**WORK TO COMPLETE**
Copy exactly the lines that run from the one containing "Lemma setup_failed_trace (env" through the end of the entries, both ends included.

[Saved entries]
(** A process whose [try] block stops before line 159 never produces a
    serving event. *)
Lemma process_stopped_trace (env : Env) (argv : list string) (t : list event)
    (r : completion unit) :
  logger_created env →
  main_block env argv (try_entry env) = (record t (try_entry env), r) →
  Forall (λ e, serving e = false) t →
  r = Return 0 ∨ r = Return (-1) ∨ (∃ e, r = Throw e) →
  Forall (λ e, serving e = false) (trace (process env argv).1).
Proof.
  intros Hlog Htry Ht Hr. rewrite (process_by_block _ _ Hlog), Htry.
  destruct Hr as [->|[->|[e ->]]]; cbn [fst]; unfold record; cbn [trace];
    rewrite leave_try_block_trace; cbn [trace];
    rewrite ?Forall_app; repeat split; try done; try apply try_entry_trace.
  by repeat constructor.
Qed.

(** The trace of a process that got through lines 159-168. *)
Lemma process_serving (env : Env) (argv : list string) (t : list event)
    (options : options_t) (node_addr : Address) :
  logger_created env →
  main_block env argv (try_entry env) =
    main_serve env options node_addr (record t (try_entry env)) →
  serve_setup_ok env options →
  let w := run_entry env options node_addr (record t (try_entry env)) in
  ∃ t' t'',
    trace (process env argv).1 = trace w ++ t' ++ t'' ∧
    (process env argv).1 =
      record t'' (leave_try_block (Reactor_deliver (reactor_events env) w).1) ∧
    Forall (λ e, client_event e = true) t' ∧
    constructed t' = ReactorThread_onNewWSClient (server_in options node_addr
                       (record t (try_entry env))) <$> accepted (reactor_events env) ∧
    ((t'' = [RunLeave; Log LOG_LEVEL_INFO [txt "Done"]] ∧
      (Reactor_deliver (reactor_events env) w).2 = Normal tt ∧
      (process env argv).2 = Return 0)
     ∨
     (∃ e, t'' = [Log LOG_LEVEL_ERROR (catch_message e)] ∧
           (Reactor_deliver (reactor_events env) w).2 = Throw e ∧
           (process env argv).2 = Return 0)).
Proof.
  intros Hlog Htry Hok w.
  rewrite (process_by_block _ _ Hlog), Htry, (main_serve_run _ _ _ _ Hok). fold w.
  destruct (deliver_trace (reactor_events env) w) as (t' & Ht' & Hc & Hk).
  change (listening w)
    with (Some (server_in options node_addr (record t (try_entry env)))) in Hk.
  destruct (deliver_completion (reactor_events env) w) as [Hr|[e Hr]]; [done| |].
  - destruct (Reactor_deliver (reactor_events env) w) as [w' r].
    cbn [fst snd] in *. subst r.
    exists t', [RunLeave; Log LOG_LEVEL_INFO [txt "Done"]]. cbn [fst snd].
    rewrite leave_try_block_record.
    split; [|by eauto 10].
    unfold record at 1. cbn [trace].
    by rewrite leave_try_block_trace, Ht', <- app_assoc.
  - destruct (Reactor_deliver (reactor_events env) w) as [w' r].
    cbn [fst snd] in *. subst r.
    exists t', [Log LOG_LEVEL_ERROR (catch_message e)]. cbn [fst snd].
    split; [|by eauto 10].
    unfold record at 1. cbn [trace].
    by rewrite leave_try_block_trace, Ht', <- app_assoc.
Qed.

(** The state in which the statements of the [try] block end, for a
    process that got through lines 159-168: the state in which [run()]
    stopped delivering, and what line 171 logged. *)
Lemma block_end_serving (env : Env) (argv : list string) (t : list event)
    (options : options_t) (node_addr : Address) :
  main_block env argv (try_entry env) =
    main_serve env options node_addr (record t (try_entry env)) →
  serve_setup_ok env options →
  let w := run_entry env options node_addr (record t (try_entry env)) in
  ∃ t'', block_end env argv = record t'' (Reactor_deliver (reactor_events env) w).1.
Proof.
  intros Htry Hok w. unfold block_end.
  rewrite Htry, (main_serve_run _ _ _ _ Hok). fold w.
  destruct (Reactor_deliver (reactor_events env) w) as [w' [[]|code|e|]];
    cbn [fst]; [by eexists| | |]; exists []; unfold record; rewrite app_nil_r;
    by destruct w'.
Qed.

(** A serving event in the trace tells that line 159 was reached. *)
Lemma serving_event_reaches (env : Env) (argv : list string) (e : event) :
  e ∈ trace (process env argv).1 → serving e = true →
  ∃ t vm options node_addr, reaches_serve env argv t vm options node_addr.
Proof.
  intros Hin Hserving.
  destruct (decide (logger_created env)) as [Hlog|Hno].
  2: { destruct (process_no_logger env argv Hno) as [x Hp]. rewrite Hp in Hin.
       simpl in Hin. apply list_elem_of_singleton in Hin. by subst e. }
  destruct (main_block_cases env argv (try_entry env))
    as [(t & r & Htry & Ht & Hr)|(t & vm & options & a & Hread & Htry & Ht & Hrest)].
  - pose proof (process_stopped_trace env argv t r Hlog Htry Ht Hr) as Hall.
    apply (not_serving_elem _ _ Hall) in Hin. congruence.
  - exists t, vm, options, a. by repeat split; try apply Hrest.
Qed.

(** At line 159 with a constructor that throws: the trace stops inside
    [serve_setup], the handler logs, [main] returns 0. *)
Lemma setup_failed_trace (env : Env) (argv : list string) (t : list event)
    (vm : variables_map) (options : options_t) (node_addr : Address) :
  reaches_serve env argv t vm options node_addr →
  ¬ serve_setup_ok env options →
  ∃ n e, (n < 7)%nat ∧
    trace (process env argv).1 =
      trace (try_entry env) ++ t ++ take (S n) (serve_setup env options)
        ++ [Log LOG_LEVEL_ERROR (catch_message e)] ∧
    (process env argv).2 = Return 0.
Proof.
  intros (Hlog & _ & Htry & _) Hno.
  destruct (main_serve_setup_fails env options node_addr (record t (try_entry env)) Hno)
    as (n & e & Hn & Htr & Hc).
  exists n, e. split; [done|].
  rewrite (process_by_block _ _ Hlog), Htry.
  destruct (main_serve _ _ _ _) as [w' r]. cbn [fst snd] in Htr, Hc. subst r.
  cbn [fst snd]. unfold record at 1. cbn [trace].
  rewrite leave_try_block_trace, Htr.
  unfold record. cbn [trace]. split; [|done]. by rewrite <- !app_assoc.
Qed.

Lemma serve_setup_no_run (env : Env) (options : options_t) :
  RunEnter ∉ serve_setup env options.
Proof. unfold serve_setup. rewrite !not_elem_of_cons. by repeat split; try apply not_elem_of_nil. Qed.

**SOLUTION TO THIS PROBLEM**
Lemma setup_failed_trace (env : Env) (argv : list string) (t : list event)
    (vm : variables_map) (options : options_t) (node_addr : Address) :
  reaches_serve env argv t vm options node_addr →
  ¬ serve_setup_ok env options →
  ∃ n e, (n < 7)%nat ∧
    trace (process env argv).1 =
      trace (try_entry env) ++ t ++ take (S n) (serve_setup env options)
        ++ [Log LOG_LEVEL_ERROR (catch_message e)] ∧
    (process env argv).2 = Return 0.
Proof.
  intros (Hlog & _ & Htry & _) Hno.
  destruct (main_serve_setup_fails env options node_addr (record t (try_entry env)) Hno)
    as (n & e & Hn & Htr & Hc).
  exists n, e. split; [done|].
  rewrite (process_by_block _ _ Hlog), Htry.
  destruct (main_serve _ _ _ _) as [w' r]. cbn [fst snd] in Htr, Hc. subst r.
  cbn [fst snd]. unfold record at 1. cbn [trace].
  rewrite leave_try_block_trace, Htr.
  unfold record. cbn [trace]. split; [|done]. by rewrite <- !app_assoc.
Qed.

Lemma serve_setup_no_run (env : Env) (options : options_t) :
  RunEnter ∉ serve_setup env options.
Proof. unfold serve_setup. rewrite !not_elem_of_cons. by repeat split; try apply not_elem_of_nil. Qed.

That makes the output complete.